Modulation of α-Synuclein Aggregation Process and Fibril Stability by Co-solvents

Amyloid fibrils are involved in several amyloid-related pathologies such as Parkinson's disease, Alzheimer's disease and type II diabetes. As a result, scientific community is nowadays addressing considerable efforts towards the comprehension of fibrillation mechanisms, particularly focusing on how they are affected by environmental conditions, small molecules and/or membrane presence. In this scenario, alpha-synuclein (aSN), a small protein involved in Parkinson's disease, represents a challenging model system for studying aggregation phenomena, and understanding the pathogenesis at molecular level. Indeed, it is poorly understood how fibril formation is linked to the progressive neurodegeneration. Here we report an in vitro experimental study on the wild type aSN aggregation process in physiological conditions and in the presence of Trifluoroethanol (TFE). TFE is known to induce structural changes in protein structures, and it is often used in aqueous solution to mimic extracellular or cytosolic environment. Aggregation kinetics were monitored by means of Rayleigh Scattering and Thioflavin-T fluorescence.
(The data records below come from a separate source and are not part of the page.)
Lemma google_entries_fixed_options_witness :
  exists s m,
    completion (@providers Recording.sound Examples.browser) = Normal s /\
    get (languageModels s) "gemini-2-5-pro-exp" = Some m /\
    Recording.familyOf m = Recording.Google /\
    Recording.optionsOf m = Some
      {| google :=
          {| responseModalities := [TEXT];
             thinkingConfig := {| thinkingBudget := 1024 |};
             safetySettings :=
               [ {| category := HARM_CATEGORY_DANGEROUS_CONTENT;
                    threshold := BLOCK_MEDIUM_AND_ABOVE |};
                 {| category := HARM_CATEGORY_HATE_SPEECH;
                    threshold := BLOCK_MEDIUM_AND_ABOVE |};
                 {| category := HARM_CATEGORY_HARASSMENT;
                    threshold := BLOCK_MEDIUM_AND_ABOVE |};
                 {| category := HARM_CATEGORY_SEXUALLY_EXPLICIT;
                    threshold := BLOCK_MEDIUM_AND_ABOVE |} ] |} |} /\
    exists version b,
      model_of (googleClient s) version = Normal b /\
      Recording.backendVersion m = version.
Proof.
  eexists. eexists.
  split; [reflexivity|]. split; [reflexivity|]. split; [reflexivity|].
  split.
  - apply (proj2 (proj2 (google_entries_fixed_options Examples.browser)
                    _ eq_refl)
                 "gemini-2-5-pro-exp" _ eq_refl eq_refl).
  - destruct (proj1 (google_entries_fixed_options Examples.browser)
                Recording.sound _ eq_refl "gemini-2-5-pro-exp")
      as (version & b & m & Hb & Hm & Hget); [simpl; auto|].
    exists version, b. split; [exact Hb|].
    injection Hget as <-. injection Hb as <-. injection Hm as <-.
    reflexivity.
Defined.

Lemma wrapped_models_extract_think_witness :
  exists s base mw opts,
    completion (@providers Recording.sound Examples.browser) = Normal s /\
    get (languageModels s) "qwen-qwq"
    = Some (Recording.WrappedModel base mw opts) /\
    Recording.generate Examples.thinking_backend base
    = {| Recording.text := "A<think>B</think>C";
         Recording.reasoning := "" |} /\
    tagName mw = "think" /\
    Recording.generate Examples.thinking_backend
                       (Recording.WrappedModel base mw opts)
    = {| Recording.text := "AC"; Recording.reasoning := "B" |}.
Proof.
  do 4 eexists.
  split; [reflexivity|]. split; [reflexivity|]. split; [reflexivity|].
  split.
  - apply (proj1 (wrapped_models_extract_think
                    Examples.browser _ "qwen-qwq" _ _ _ eq_refl eq_refl)).
  - apply (proj2 (wrapped_models_extract_think
                    Examples.browser _ "qwen-qwq" _ _ _ eq_refl eq_refl)
                 Examples.thinking_backend "A" "B" "C"
                 eq_refl eq_refl eq_refl eq_refl).
Defined.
Moreover, Circular Dichroism (CD) and two photon excitation fluorescence microscopy were used to characterize secondary structure and morphology of the aggregates. Our data clearly show that, both the initial aSN conformation and aggregation process are strongly affected by TFE. Disaggregation is clearly observed if TFE concentration is decreased by dilution procedure. Different environments critically alter aggregate structure, size and morphology as revealed by CD and fluorescence microscopy experiments. From a broader perspective, our results strongly suggest that experimental factors, mimicking a cellular environment, are important to take into account in in vitro studies of amyloid aggregation.